> Exercise description: Go to the line containing "Record mock := mkMock" in the records below and print it and every following line exactly, on through the line containing "Definition text_reply (status", then stop.
BEGIN Data shown
(* ===== verification/TestsHttp.v ===== *)
(** * TestsHttp: the unit tests of the HTTP clients, run on the model

    The [#[cfg(test)]] modules of the Nomad client, of Consul's health query and
    of the forwarding of requests.  The repository starts a mock HTTP server for
    each test; here the server is a list of mocks with the requests they match,
    their response, and the calls they expect and have seen. *)

From S2P Require Import Prelude Str F64 Core Json Http Waker Ifaces Nomad Consul Proxy.
From Stdlib Require Import Ascii.
Local Open Scope Z_scope.
Import Value.

(** [assert_eq!]. *)
Abbreviation assert_eq a b := (bool_decide (a = b)).

(** ** The mock server *)

(** Equality of JSON values; the entries of an object in any order. *)
Fixpoint value_eqb (a b : Value.t) : bool :=
  match a, b with
  | Null, Null => true
  | Bool x, Bool y => Bool.eqb x y
  | PosInt x, PosInt y | NegInt x, NegInt y => Z.eqb x y
  | Float x, Float y => bool_decide (x = y)
  | Str x, Str y => String.eqb x y
  | Array l, Array l' =>
      (fix go (l l' : list Value.t) : bool :=
         match l, l' with
         | [], [] => true
         | x :: l, y :: l' => value_eqb x y && go l l'
         | _, _ => false
         end) l l'
  | Object m, Object m' =>
      Nat.eqb (length m) (length m') &&
      (fix go (m : list (string * Value.t)) : bool :=
         match m with
         | [] => true
         | (k, v) :: m => match obj_get k m' with Some v' => value_eqb v v' | None => false end && go m
         end) m
  | _, _ => false
  end.

Record mock := mkMock { matcher : request -> bool; template : response; expected : nat; seen : nat }.

Abbreviation mock_server := (list mock).
Definition uri : string := "http://127.0.0.1:4646".

(** The request's path and its query. *)
Definition target_of (r : request) : string := default "" (strip_prefix uri (url r)).
Definition path_of (r : request) : string := first_piece "?"%char (target_of r).
Definition query_of (r : request) : list string :=
  match split_once "?"%char (target_of r) with Some (_, q) => split_char "&"%char q | None => [] end.

(** wiremock's matchers. *)
Definition is_method (m : Method) (r : request) : bool := bool_decide (method r = m).
Definition path (p : string) (r : request) : bool := String.eqb (path_of r) p.
Definition path_starts (p : string) (r : request) : bool := starts_with p (path_of r).
Definition query_param (k v : string) (r : request) : bool := existsb (String.eqb (k +:+ "=" +:+ v)) (query_of r).
Definition body_json (v : Value.t) (r : request) : bool :=
  match json_body r with Some b => value_eqb b v | None => false end.

(** [ResponseTemplate]. *)
Definition json_reply (status : Z) (headers : list (string * string)) (v : Value.t) : response :=
  mkResponse status headers (Err (mkReqwestError "json body" false false None)) (Ok v).
Definition text_reply (status : Z) (s : string) : response :=
  mkResponse status [] (Ok s) (Err (mkReqwestError "expected value" false false None)).

Definition given (m : request -> bool) (r : response) : mock := mkMock m r 1 0.

(** The first mock that matches answers; a request that none matches gets 404. *)
Fixpoint answer (r : request) (s : mock_server) : response * mock_server :=
  match s with
  | [] => (text_reply 404 "", [])
  | m :: s' =>
      if matcher m r then (template m, mkMock (matcher m) (template m) (expected m) (S (seen m)) :: s')
      else let '(resp, s'') := answer r s' in (resp, m :: s'')
  end.

#[local] Instance mock_http : HttpClient mock_server := {|
  http_send r := fun s => let '(resp, s') := answer r s in (Ok resp, s');
  status_display := show_Z;
  decode_error _ := mkReqwestError "error decoding response body" false false None |}.

(** [expect(1)], verified when the server is dropped. *)
Definition verified (s : mock_server) : bool := forallb (fun m => Nat.eqb (seen m) (expected m)) s.

(** A test: the call's result satisfies the assertions and the mocks are
    verified. *)
Definition run_test {A} (s : mock_server) (m : M mock_server A) (ok : Result A -> bool) : bool :=
  let '(r, s') := m s in ok r && verified s'.

Definition str (k v : string) : string * Value.t := (k, Str v).
Definition int (k : string) (n : Z) : string * Value.t := (k, PosInt n).

(** [assert!(result.is_ok())] and the error patterns. *)
Definition is_job_not_found {A} (job : string) (r : Result A) : bool :=
  match r with Err (NscaleError.JobNotFound j) => String.eqb j job | _ => false end.
Definition is_nomad_error {A} (r : Result A) : bool :=
  match r with Err (NscaleError.Nomad _) => true | _ => false end.

(** ** client.rs of nscale-nomad *)
Module NomadTests.
#[local] Instance builder : ClientBuilder := {| invalid_header _ := None; build_error _ := None |}.

(** [NomadClient::new(&mock_server.uri(), None).unwrap()]: a test whose client
    cannot be built fails. *)
Definition with_client {A} (s : mock_server) (call : NomadClient -> M mock_server A) (ok : Result A -> bool) : bool :=
  match new_nomad uri None with Ok client => run_test s (call client) ok | Err _ => false end.

Definition hcl : string := "job " +:+ dquote +:+ "example" +:+ dquote +:+ " {}".
Definition hcl_variables : string := "var.project_id = " +:+ dquote +:+ "demo" +:+ dquote.
Definition example_job : Value.t := Object [str "ID" "example"; ("TaskGroups", Array [])].

Definition test_parse_job : bool :=
  with_client
    [given (fun r => is_method POST r && path "/v1/jobs/parse" r
              && body_json (Object [str "JobHCL" hcl; ("Canonicalize", Bool true); str "Variables" hcl_variables]) r)
       (json_reply 200 [] example_job)]
    (fun client => parse_job client hcl (Some hcl_variables))
    (fun r => match r with Ok job => assert_eq (Json.get "ID" job ≫= as_str) (Some "example") | Err _ => false end).

Definition test_submit_job : bool :=
  with_client
    [given (fun r => is_method POST r && path "/v1/jobs" r && body_json (Object [("Job", example_job)]) r)
       (json_reply 200 [] (Object [str "EvalID" "eval-123"; int "JobModifyIndex" 42; str "Warnings" ""]))]
    (fun client => submit_job client example_job)
    (fun r => match r with
     | Ok response => assert_eq (submit_eval_id response) "eval-123"
                      && assert_eq (submit_job_modify_index response) 42
                      && assert_eq (submit_warnings response) (Some "")
     | Err _ => false end).

Definition scale_mock (resp : response) : mock_server :=
  [given (fun r => is_method POST r && path "/v1/job/test-job/scale" r) resp].
Definition no_warnings : Value.t := Object [str "Warnings" ""].
Definition blocked : string := "job scaling blocked due to active deployment".

Definition test_scale_up : bool :=
  with_client (scale_mock (json_reply 200 [] no_warnings))
    (fun client => nomad_scale_up client "test-job" "web" 1) is_ok.

Definition test_scale_down : bool :=
  with_client (scale_mock (json_reply 200 [] no_warnings))
    (fun client => nomad_scale_down client "test-job" "web") is_ok.

Definition test_scale_down_active_deployment_returns_deployment_in_progress : bool :=
  with_client (scale_mock (text_reply 400 blocked))
    (fun client => nomad_scale_down client "test-job" "web")
    (fun r => match r with
     | Err (NscaleError.DeploymentInProgress job_id operation) =>
         assert_eq operation "scale down" && assert_eq job_id "test-job"
     | _ => false end).

Definition test_scale_down_job_not_found_returns_job_not_found : bool :=
  with_client (scale_mock (text_reply 400 "job not found or invalid group"))
    (fun client => nomad_scale_down client "test-job" "web") (is_job_not_found "test-job").

Definition test_scale_down_invalid_group_fails : bool :=
  with_client (scale_mock (text_reply 400 "invalid group"))
    (fun client => nomad_scale_down client "test-job" "web") is_nomad_error.

Definition test_get_job_count : bool :=
  with_client
    [given (fun r => is_method GET r && path "/v1/job/test-job" r)
       (json_reply 200 [] (Object [str "ID" "test-job"; str "Name" "test-job"; str "Status" "running";
          ("TaskGroups", Array [Object [str "Name" "web"; int "Count" 2]])]))]
    (fun client => nomad_get_job_count client "test-job" "web")
    (fun r => match r with Ok count => assert_eq count 2 | Err _ => false end).

Definition allocations_mock (allocs : list Value.t) : mock_server :=
  [given (fun r => is_method GET r && path "/v1/job/test-job/allocations" r) (json_reply 200 [] (Array allocs))].

Definition test_get_healthy_endpoint_running : bool :=
  with_client
    (allocations_mock [Object [str "ID" "alloc-1"; str "JobID" "test-job"; str "ClientStatus" "running";
       str "DesiredStatus" "run"; str "TaskGroup" "web";
       ("AllocatedResources", Object [("Shared", Object [
          ("Ports", Array [Object [str "Label" "http"; int "Value" 28000; int "To" 8080; str "HostIP" "10.0.0.1"]]);
          ("Networks", Array [Object [str "IP" "10.0.0.1"; ("DynamicPorts", Array []); ("ReservedPorts", Array [])]])])])]])
    (fun client => nomad_get_healthy_endpoint client "test-job")
    (fun r => match r with
     | Ok (Some ep) => assert_eq (host ep) "10.0.0.1" && assert_eq (port ep) 28000
     | _ => false end).

Definition test_get_healthy_endpoint_none_running : bool :=
  with_client
    (allocations_mock [Object [str "ID" "alloc-1"; str "JobID" "test-job"; str "ClientStatus" "complete";
       str "DesiredStatus" "stop"; str "TaskGroup" "web"]])
    (fun client => nomad_get_healthy_endpoint client "test-job")
    (fun r => match r with Ok None => true | _ => false end).

Definition test_nomad_error_response : bool :=
  with_client
    [given (fun r => is_method GET r && path "/v1/job/missing-job" r) (text_reply 404 "job not found")]
    (fun client => get_job client "missing-job") (is_job_not_found "missing-job").

Definition test_scale_up_active_deployment_succeeds : bool :=
  with_client (scale_mock (text_reply 400 blocked))
    (fun client => nomad_scale_up client "test-job" "web" 1) is_ok.

Definition test_scale_up_job_not_found_returns_job_not_found : bool :=
  with_client (scale_mock (text_reply 400 "job not found or invalid group"))
    (fun client => nomad_scale_up client "test-job" "web" 1) (is_job_not_found "test-job").

Definition test_scale_up_invalid_group_fails : bool :=
  with_client (scale_mock (text_reply 400 "invalid group"))
    (fun client => nomad_scale_up client "test-job" "web" 1) is_nomad_error.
END Data shown
> Solution to the exercise:
Record mock := mkMock { matcher : request -> bool; template : response; expected : nat; seen : nat }.

Abbreviation mock_server := (list mock).
Definition uri : string := "http://127.0.0.1:4646".

(** The request's path and its query. *)
Definition target_of (r : request) : string := default "" (strip_prefix uri (url r)).
Definition path_of (r : request) : string := first_piece "?"%char (target_of r).
Definition query_of (r : request) : list string :=
  match split_once "?"%char (target_of r) with Some (_, q) => split_char "&"%char q | None => [] end.

(** wiremock's matchers. *)
Definition is_method (m : Method) (r : request) : bool := bool_decide (method r = m).
Definition path (p : string) (r : request) : bool := String.eqb (path_of r) p.
Definition path_starts (p : string) (r : request) : bool := starts_with p (path_of r).
Definition query_param (k v : string) (r : request) : bool := existsb (String.eqb (k +:+ "=" +:+ v)) (query_of r).
Definition body_json (v : Value.t) (r : request) : bool :=
  match json_body r with Some b => value_eqb b v | None => false end.

(** [ResponseTemplate]. *)
Definition json_reply (status : Z) (headers : list (string * string)) (v : Value.t) : response :=
  mkResponse status headers (Err (mkReqwestError "json body" false false None)) (Ok v).
Definition text_reply (status : Z) (s : string) : response :=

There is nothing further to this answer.